I have been letting you in on some clues to infidelity when a spouse is unwilling to be truthful. But there are a few, of course, who are honest enough to tell their spouses about an affair without being confronted. Guilt sometimes sets in right after the first sexual encounter, and it continues to build as one lie is added to another. Depression follows guilt and it's not unusual for a wayward spouse to even consider suicide as a way to escape the nightmare he or she has created. As an act of desperation, honesty is sometimes seized as a last resort, often in an effort to relieve the feelings of guilt.

From my perspective, honesty is part of the solution to infidelity, and so I'll take honesty for whatever reason, even if it's to relieve a feeling of guilt and depression. The revelation of an affair is very hard on an unsuspecting spouse, of course, but at the same time, it's the first step toward marital reconciliation.

Most unfaithful spouses know that their affair is one of the most heartless acts they could ever inflict on their spouse. So one of their reasons to be dishonest is to protect their spouse from emotional pain. "Why add insult to injury," they reason. "What I did was wrong, but why put my spouse through needless pain by revealing this thoughtless act?" As is the case with bank robbers and murderers, unfaithful spouses don't think they will ever be discovered, and so they don't expect their unfaithfulness to hurt their spouse.

But I am one of the very few that advocate the revelation of affairs at all costs, even when the wayward spouse has no feelings of guilt or depression to overcome. I believe that honesty is so essential to the success of marriage, that hiding past infidelity makes a marriage dishonest, preventing emotional closeness and intimacy.

It isn't honesty that causes the pain, it's the affair. Honesty is simply revealing truth to the victim. Those who advocate dishonesty regarding infidelity assume that the truth will cause such irreparable harm, that it's in the best interest of a victimized spouse to go through life with the illusion of fidelity.

It's patronizing to think that a spouse cannot bear to hear the truth. Anyone who assumes that their spouse cannot handle truth is being incredibly disrespectful, manipulative and in the final analysis, dangerous. How little you must think of your spouse when you try to protect him or her from the truth.

It's not only patronizing, but it's also false to assume that your spouse cannot bear to hear the truth. Illusions do not make us happy, they cause us to wander through life, bumping into barriers that are invisible to us because of the illusion that is created. Truth, on the other hand, reveals those barriers, and sheds light on them so that we can see well enough to overcome them. The unsuspecting spouse of an unfaithful husband or wife wonders why their marriage is not more fulfilling and more intimate. Knowledge of an affair would make it clear why all efforts have failed.

After revealing an affair, your spouse will no longer trust you. But lack of trust does not ruin a marriage, it's the lack of care and protection that ruins marriages. Your spouse should not trust you, and the sooner your spouse realizes it, the better.

The Policy of Radical Honesty is one of two rules you must follow to protect your spouse from your self-centered behavior, which includes affairs. The other rule is the Policy of Joint Agreement (never do anything without an enthusiastic agreement between you and your spouse). If you were to be completely honest with you spouse, and you were to follow the Policy of Joint Agreement, an affair would be impossible, unless for some reason your spouse wanted you to have one.
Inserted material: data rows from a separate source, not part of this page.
Lemma request_stream_valid (rt : Runtime) (be : Backend) (path : string)
    (payload : pydict) (key : string) (s : stream) (fragments : list pydict) :
  send_stream be (stream_request be path payload) = StreamOpened s ->
  is_success (stream_status s) = true ->
  stream_drop s = None ->
  carries rt (stream_lines s) fragments ->
  forallb (well_typed_fragment key) fragments = true ->
  _request_stream rt be path payload key
  = Ok (spec_reasoning_block fragments ++ spec_content key fragments).
Proof.
  intros Hsend Hok Hdrop Hlines Htyped.
  rewrite (request_stream_opened _ _ _ _ _ _ Hsend Hok).
  rewrite (consume_carries _ _ _ _ Hlines). cbn [bind acc_empty content_parts thinking_parts app].
  rewrite Hdrop, (content_appended_text _ _ Htyped), (reasoning_appended_text _ _ Htyped).
  rewrite finish_text. unfold spec_reasoning_block, spec_content.
  destruct (spec_reasoning_pieces fragments); reflexivity.
Qed.

(** ** Claims about the stream accumulator *)

Ltac carry :=
  repeat first
    [ apply carries_nil
    | apply carries_blank; [reflexivity|]
    | apply carries_fragment;
      [ let H := fresh in intro H; vm_compute in H; discriminate H
      | vm_compute; reflexivity
      | ] ].

(** C1. For every body of valid NDJSON (blank lines and lines that decode
    to objects whose content and reasoning fields hold text), the loop
    ends with a content buffer that holds, in the order of the lines, the
    value of each fragment's primary-content field (the empty string for
    [null], nothing for a fragment without the field), and the string
    returned is the reasoning block followed by the concatenation of that
    buffer: no fragment is moved, merged or dropped. *)
Theorem stream_content_in_arrival_order (rt : Runtime) (be : Backend)
    (path : string) (payload : pydict) (key : string) (s : stream)
    (fragments : list pydict) :
  send_stream be (stream_request be path payload) = StreamOpened s ->
  is_success (stream_status s) = true ->
  stream_drop s = None ->
  carries rt (stream_lines s) fragments ->
  forallb (well_typed_fragment key) fragments = true ->
  (exists st,
      consume rt key (stream_lines s) acc_empty = Ok st
      /\ content_parts st = map JStr (spec_content_pieces key fragments))
  /\ _request_stream rt be path payload key
     = Ok (spec_reasoning_block fragments
           ++ String.concat "" (spec_content_pieces key fragments)).
Proof.
  intros Hsend Hok Hdrop Hlines Htyped. split.
  - eexists. split; [apply (consume_carries _ _ _ _ Hlines)|].
    cbn [content_parts acc_empty app]. apply (content_appended_text _ _ Htyped).
  - apply (request_stream_valid _ _ _ _ _ _ _ Hsend Hok Hdrop Hlines Htyped).
Qed.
If you knew that your affair would be discovered -- that right after having sex with your co-worker, your spouse were to find out about it -- you would probably not go through with it. And if you were honest enough with your spouse so that YOU would be the one to tell him or her what you did, your honesty would be a huge reason to avoid any affair.

How the victimized spouse should respond to the revelation of an affair is a subject of a later column. I do not have the space to treat it here. But a spouse is twice victimized when he or she is lied to about an affair. Truth is far easier to handle than lies.

Some affairs, those like the husbands of R.J. and M.S., are discovered by their spouses. But as R.J. and M.S. have seen, knowing about an affair is only the first step toward recovery.

Never see or communicate with a former lover

Once an affair is first revealed, whether it's discovered or admitted, the victimized spouse is usually in a state of shock. The first reaction is usually panic, but it's quickly followed by anger. Divorce and sometimes even murder are contemplated. But after some time passes (usually about three weeks), most couples decide that they will try to pull together and save their marriage.

The one having an affair is in no position to bargain, but he or she usually tries anyway. The bargaining effort usually boils down to somehow keeping the lover in the loop. You'd think that the unfaithful spouse would be so aware of his or her weaknesses, and so aware of the pain inflicted, that every effort would be made to avoid further contact with the lover as an act of thoughtfulness to the stunned spouse. But instead, the unfaithful spouse argues that the relationship was "only sexual" or was "emotional but not sexual" or some other peculiar description to prove that continued contact with the lover would be okay.

Most victimized spouses intuitively understand that all contact with a lover must end for life. Permanent separation not only helps prevent a renewal of the affair, but it is also a crucial gesture of consideration to someone who has been through ******. What victimized spouse would ever want to know that his or her spouse is seeing or communicating with a former lover at work or in some other activity?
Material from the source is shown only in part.